§ About this exercise: Work out how many lines of the listing hold the string "Hreq". Answer with that number alone.

§ The records:
Lemma apply_plain l :
  apply_attrs (plain_attributes msg ++ l)
    (set_transaction_id (set_msg_method (set_msg_class stun_message_zero (msg_class msg))
       (msg_method msg)) (transaction_id msg), 0)
  = apply_attrs l (received_plain msg, 0).
Proof using Hwf.
  destruct Hwf as [ [ _ [Hb Ht] Hm Hps Hr _ _ _ _ _ _] He Hp Hli Hch [Hc1 Hc2] Htok _ _ _ Hn Hev].
  unfold plain_attributes. cbv zeta. rewrite Hev. rewrite <- !app_assoc. cbn [when app].
  rewrite apply_error by done.
  rewrite apply_mapped by done.
  rewrite apply_priority, apply_use_candidate, apply_controlling, apply_controlled,
    apply_channel, apply_lifetime by done.
  rewrite (apply_peers (transaction_id msg) (peers msg)) by done.
  rewrite apply_relayed by done.
  rewrite apply_data, apply_transport, apply_dont_fragment, apply_token by done.
  rewrite apply_software by done. done.
Qed.

Lemma apply_user l m bits :
  has_integrity m = false -> credentials m = stun_credentials_zero ->
  apply_attrs (user_attributes msg ++ l) (m, bits)
  = apply_attrs l (set_credentials m (received_user msg), bits).
Proof using Hwf.
  intros Hi Hc. destruct Hwf as [Hm _ _ _ _ _ _ (Hu & _) Hh _ _ _].
  unfold user_attributes, received_user. cbv zeta.
  destruct (is_request msg); [|cbn [app]; rewrite <- Hc; by destruct m].
  destruct (enable_userhash (credentials msg)).
  - cbn [app]. rewrite apply_userhash by done. by rewrite Hc.
  - rewrite apply_username; [by rewrite Hc|done|apply Hm|done|by rewrite Hc].
Qed.

Lemma apply_nonce_attributes uninit l m :
  zlen uninit = 2 -> has_integrity m = false -> msg_class m = msg_class msg ->
  (STUN_IS_RESPONSE (msg_class msg) = negb (is_request msg)) ->
  apply_attrs (nonce_attributes uninit msg ++ l) (m, 0)
  = apply_attrs l (set_credentials m (received_nonce msg (credentials m)),
      if STUN_IS_RESPONSE (msg_class msg) &&
         (STUN_NONCE_COOKIE_LEN + 4 <? zlen (nonce (credentials msg))) &&
         starts_with STUN_NONCE_COOKIE (nonce (credentials msg))
      then default 0 (nonce_security_bits (nonce (credentials msg)) 0) else 0).
Proof using Hwf.
  intros Hun Hi Hcl Hreq. destruct Hwf as [Hm _ _ _ _ _ _ (_ & _ & Hn) _ Ha _ _].
  unfold nonce_attributes, received_nonce. cbv zeta.
  case_bool_decide as Hnil.
  { rewrite Hnil. change (STUN_NONCE_COOKIE_LEN + 4 <? zlen []) with false.
    rewrite andb_false_r. cbn [andb app]. by destruct m. }
  rewrite <- !app_assoc. cbn [app].
  rewrite apply_nonce; [|done|apply Hm|done]. rewrite Hcl.
  destruct (password_algorithm (credentials msg)) eqn:Ea; cbn [algorithm_value Z.ltb Z.compare Z.eqb Pos.eqb negb].
  - rewrite bool_decide_eq_true_2, andb_false_r by done.
    destruct (is_request msg); cbn [negb when app]; [done|].
    rewrite apply_algorithms by done. cbn [msg_class set_credentials credentials].
    by rewrite Hcl, Hreq.
  - rewrite bool_decide_eq_false_2, andb_true_r, Ha by done. cbn [app].
    rewrite apply_algorithms by done. cbn [msg_class set_credentials credentials].
    rewrite Hcl, Hreq. destruct (is_request msg); cbn [negb when app]; [|done].
    change (be 2 1) with (be 2 (algorithm_value STUN_PASSWORD_ALGORITHM_MD5)).
    rewrite apply_algorithm by (done || by cbn; rewrite Hcl, Hreq). done.
  - rewrite bool_decide_eq_false_2, andb_true_r, Ha by done. cbn [app].
    rewrite apply_algorithms by done. cbn [msg_class set_credentials credentials].
    rewrite Hcl, Hreq. destruct (is_request msg); cbn [negb when app]; [|done].
    change (be 2 2) with (be 2 (algorithm_value STUN_PASSWORD_ALGORITHM_SHA256)).
    rewrite apply_algorithm by (done || by cbn; rewrite Hcl, Hreq). done.
Qed.

Lemma apply_credentials uninit l m :
  zlen uninit = 2 -> has_integrity m = false -> credentials m = stun_credentials_zero ->
  msg_class m = msg_class msg ->
  apply_attrs (credential_attributes uninit msg ++ l) (m, 0)
  = apply_attrs l (set_credentials m (received_credentials msg), received_bits msg).
Proof using Hwf.
  intros Hun Hi Hc Hcl. unfold credential_attributes, received_credentials, received_bits. cbv zeta.
  rewrite <- app_assoc, apply_user by done.
  destruct (has_auth_attributes msg) eqn:Hauth; [|done].
  assert (Hreq : STUN_IS_RESPONSE (msg_class msg) = negb (is_request msg)).
  { unfold has_auth_attributes, is_request in *. by destruct (msg_class msg). }
  destruct Hwf as [Hm _ _ _ _ _ _ (_ & Hr & _) _ _ _ _].
  rewrite <- app_assoc, apply_realm; [|done|apply Hm|done|].
  2: { cbn. unfold received_user. cbv zeta. by destruct (is_request msg), (enable_userhash (credentials msg)). }
  by rewrite apply_nonce_attributes.
Qed.

Lemma apply_integrity `{CryptoLaws} password l0 m bits :
  has_integrity m = false ->
  exists tail, integrity_attributes msg password l0 = l0 ++ tail /\
    apply_attrs tail (m, bits)
    = Some (set_has_integrity m (negb (bool_decide (msg_class msg = STUN_CLASS_INDICATION)) &&
                                 bool_decide (is_Some password)), bits) /\
    Forall (fun a => is_hmac_attr (fst a)) tail.
Proof.
  intros Hi. unfold integrity_attributes. cbv zeta. destruct (_ && _).
  2: { exists []. rewrite app_nil_r. split_and!; [done| |constructor]. cbn. by destruct m; cbn in *; subst. }
  assert (Hr : forall (hmac : list Z -> list Z -> list Z) n ty x k m' b,
    (forall x k, zlen (hmac x k) = n /\ bytes (hmac x k)) ->
    (ty = STUN_ATTR_MESSAGE_INTEGRITY /\ n = HMAC_SHA1_SIZE \/
     ty = STUN_ATTR_MESSAGE_INTEGRITY_SHA256 /\ n = HMAC_SHA256_SIZE) ->
    apply_attr (ty, hmac x k) (m', b) = Some (set_has_integrity m' true, b)).
  { intros hmac n ty x k m' b Hh Hty. destruct (Hh x k) as [Hl _]. unfold apply_attr.
    cbn [fst snd]. destruct Hty as [ [-> ->]|[-> ->] ]; cbn; rewrite andb_false_r;
      unfold read_integrity; by rewrite Hl. }
  unfold append_hmac. destruct (bool_decide _).
  - eexists. split; [done|]. cbn [apply_attrs].
    rewrite (Hr hmac_sha1 HMAC_SHA1_SIZE); [|apply hmac_sha1_digest|by left].
    split; [done|]. repeat constructor.
  - eexists. rewrite <- app_assoc. split; [done|]. cbn [app apply_attrs].
    rewrite (Hr hmac_sha1 HMAC_SHA1_SIZE); [|apply hmac_sha1_digest|by left].
    cbn [mbind option_bind].
    rewrite (Hr hmac_sha256 HMAC_SHA256_SIZE); [|apply hmac_sha256_digest|by right].
    split; [done|]. constructor; [by left|]. constructor; [by right|constructor].
Qed.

§ Solution for this task: 7